Bibliyografik referanslar:
- Burton, N. (2015). Cennet ve Cehennem: Duyguların Psikolojisi. İngiltere: Acheron Press.
- Klein, M. (1957). Kıskançlık ve şükran. Buenos Aires Paidos.
- Parrott, W.G. (1991). Kıskançlık ve kıskançlığın duygusal deneyimleri, Kıskançlık ve kıskançlığın psikolojisi. Ed P. Salovey. New York: Guilford.
- Papağan, W.G. Ve Smith, R.H. (1993). Kıskançlık ve kıskançlık deneyimlerini denemek. Kişilik ve Sosyal Psikoloji Dergisi, 64.
- Rawls, J. (1971). Adalet Teorisi, Cambridge, MA: Belknap Press.
- Schoeck, H. (1966).
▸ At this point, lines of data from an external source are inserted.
(** ** What an assignment to a link does to the views *)

Lemma hlinks_prev y b m : hlinks (alter (fun x => x <| b_prev := y |>) b m) = set_prev y (hlinks m) b.
Proof. by apply fmap_alter_with. Qed.
Lemma hlinks_next y b m : hlinks (alter (fun x => x <| b_next := y |>) b m) = set_next y (hlinks m) b.
Proof. by apply fmap_alter_with. Qed.
Lemma hlinks_prev_free y b m : hlinks (alter (fun x => x <| b_prev_free := y |>) b m) = hlinks m.
Proof. by apply fmap_alter_same. Qed.
Lemma hlinks_next_free y b m : hlinks (alter (fun x => x <| b_next_free := y |>) b m) = hlinks m.
Proof. by apply fmap_alter_same. Qed.
Lemma flinks_prev y b m : flinks (alter (fun x => x <| b_prev := y |>) b m) = flinks m.
Proof. by apply fmap_alter_same. Qed.
Lemma flinks_next y b m : flinks (alter (fun x => x <| b_next := y |>) b m) = flinks m.
Proof. by apply fmap_alter_same. Qed.
Lemma flinks_prev_free y b m : flinks (alter (fun x => x <| b_prev_free := y |>) b m) = set_prev y (flinks m) b.
Proof. by apply fmap_alter_with. Qed.
Lemma flinks_next_free y b m : flinks (alter (fun x => x <| b_next_free := y |>) b m) = set_next y (flinks m) b.
Proof. by apply fmap_alter_with. Qed.
Lemma cores_prev y b m : cores (alter (fun x => x <| b_prev := y |>) b m) = cores m.
Proof. by apply fmap_alter_same. Qed.
Lemma cores_next y b m : cores (alter (fun x => x <| b_next := y |>) b m) = cores m.
Proof. by apply fmap_alter_same. Qed.
Lemma cores_prev_free y b m : cores (alter (fun x => x <| b_prev_free := y |>) b m) = cores m.
Proof. by apply fmap_alter_same. Qed.
Lemma cores_next_free y b m : cores (alter (fun x => x <| b_next_free := y |>) b m) = cores m.
Proof. by apply fmap_alter_same. Qed.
Kıskançlık: Sosyal Davranış Teorisi, Glenny ve Ross (tercüme), New York: Harcourt, Brace
- Smith, R.H. (Ed.) (2008). Kıskançlık: Teori ve araştırma. New York, NY: Oxford Üniversitesi Yayınları.
- Takahashi, H; Kato, M; Mastuura, M; Mobbs, D; Suhara, T. ve Okubo, Y. (2009). Kazancınız Ağrım ve Ağrınız Kazanç Olduğumda: Envy ve Schadenfreude’in Sinirsel İlişkileri. Science, 323; 5916; 937-939.
- Van de Ven, N.; Hoogland, C.E.; Smith, R.H .; van Dijk, W.W; Breugelmans, S.M; Zeelenberg, M. (2015). Kıskançlık schadenfreude yol açtığında. Cogn.Emot.; 29 (6); 1007-1025
- West, M. (2010). Kıskançlık ve fark. Analitik Psikoloji Derneği.